[What to produce] Even where a record seems odd, copy it exactly as it appears below.

[Supplied records]
(** * Screenshot application: capture session, crop geometry, annotation canvas

    Shallow embedding of [src/App.tsx] and [src/ImageEditor.tsx].

    - JavaScript numbers are IEEE-754 binary64 values: Rocq's primitive
      [float] with its kernel operations, so [x / 0] is an infinity or a NaN
      exactly as in the running program.
    - React state hooks and refs become fields of one state record per
      component; an operation is a function from the state (and the answers
      of the platform: dialogs, [invoke], the clock, the DOM layout) to the
      next state and the list of platform calls it made, in call order.
    - The 2D canvas is a bitmap of 8-bit premultiplied RGBA pixels with the
      Porter-Duff operators the component selects by name. *)

From Stdlib Require Import ZArith String Ascii List Bool Lia Floats.
From stdpp Require Import base list gmap strings.

(** ** JavaScript values *)

Module JS.

Definition number := float.

(** Classification of a number through its IEEE-754 decoding. *)
Definition isFinite (v : number) : bool :=
  match Prim2SF v with
  | S754_zero _ | S754_finite _ _ _ => true
  | S754_infinity _ | S754_nan => false
  end.

Definition isZero (v : number) : bool :=
  match Prim2SF v with
  | S754_zero _ => true
  | _ => false
  end.

(** Integer part of a finite number (truncation toward zero). *)
Definition truncate (v : number) : option Z :=
  match Prim2SF v with
  | S754_zero _ => Some 0%Z
  | S754_finite sign m e =>
      let magnitude := Z.shiftl (Z.pos m) e in
      Some (if sign then (- magnitude)%Z else magnitude)
  | S754_infinity _ | S754_nan => None
  end.

(** Web IDL conversion of a number to [unsigned long]: NaN and the
    infinities become 0, other values are truncated and reduced modulo
    2^32. *)
Definition toUnsignedLong (v : number) : Z :=
  match truncate v with
  | Some z => (z mod 4294967296)%Z
  | None => 0%Z
  end.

[Output of the task]
(** * Screenshot application: capture session, crop geometry, annotation canvas

    Shallow embedding of [src/App.tsx] and [src/ImageEditor.tsx].

    - JavaScript numbers are IEEE-754 binary64 values: Rocq's primitive
      [float] with its kernel operations, so [x / 0] is an infinity or a NaN
      exactly as in the running program.
    - React state hooks and refs become fields of one state record per
      component; an operation is a function from the state (and the answers
      of the platform: dialogs, [invoke], the clock, the DOM layout) to the
      next state and the list of platform calls it made, in call order.
    - The 2D canvas is a bitmap of 8-bit premultiplied RGBA pixels with the
      Porter-Duff operators the component selects by name. *)

From Stdlib Require Import ZArith String Ascii List Bool Lia Floats.
From stdpp Require Import base list gmap strings.

(** ** JavaScript values *)

Module JS.

Definition number := float.

(** Classification of a number through its IEEE-754 decoding. *)
Definition isFinite (v : number) : bool :=
  match Prim2SF v with
  | S754_zero _ | S754_finite _ _ _ => true
  | S754_infinity _ | S754_nan => false
  end.

Definition isZero (v : number) : bool :=
  match Prim2SF v with
  | S754_zero _ => true
  | _ => false
  end.

(** Integer part of a finite number (truncation toward zero). *)
Definition truncate (v : number) : option Z :=
  match Prim2SF v with
  | S754_zero _ => Some 0%Z
  | S754_finite sign m e =>
      let magnitude := Z.shiftl (Z.pos m) e in
      Some (if sign then (- magnitude)%Z else magnitude)
  | S754_infinity _ | S754_nan => None
  end.

(** Web IDL conversion of a number to [unsigned long]: NaN and the
    infinities become 0, other values are truncated and reduced modulo
    2^32. *)
Definition toUnsignedLong (v : number) : Z :=
  match truncate v with
  | Some z => (z mod 4294967296)%Z
  | None => 0%Z
  end.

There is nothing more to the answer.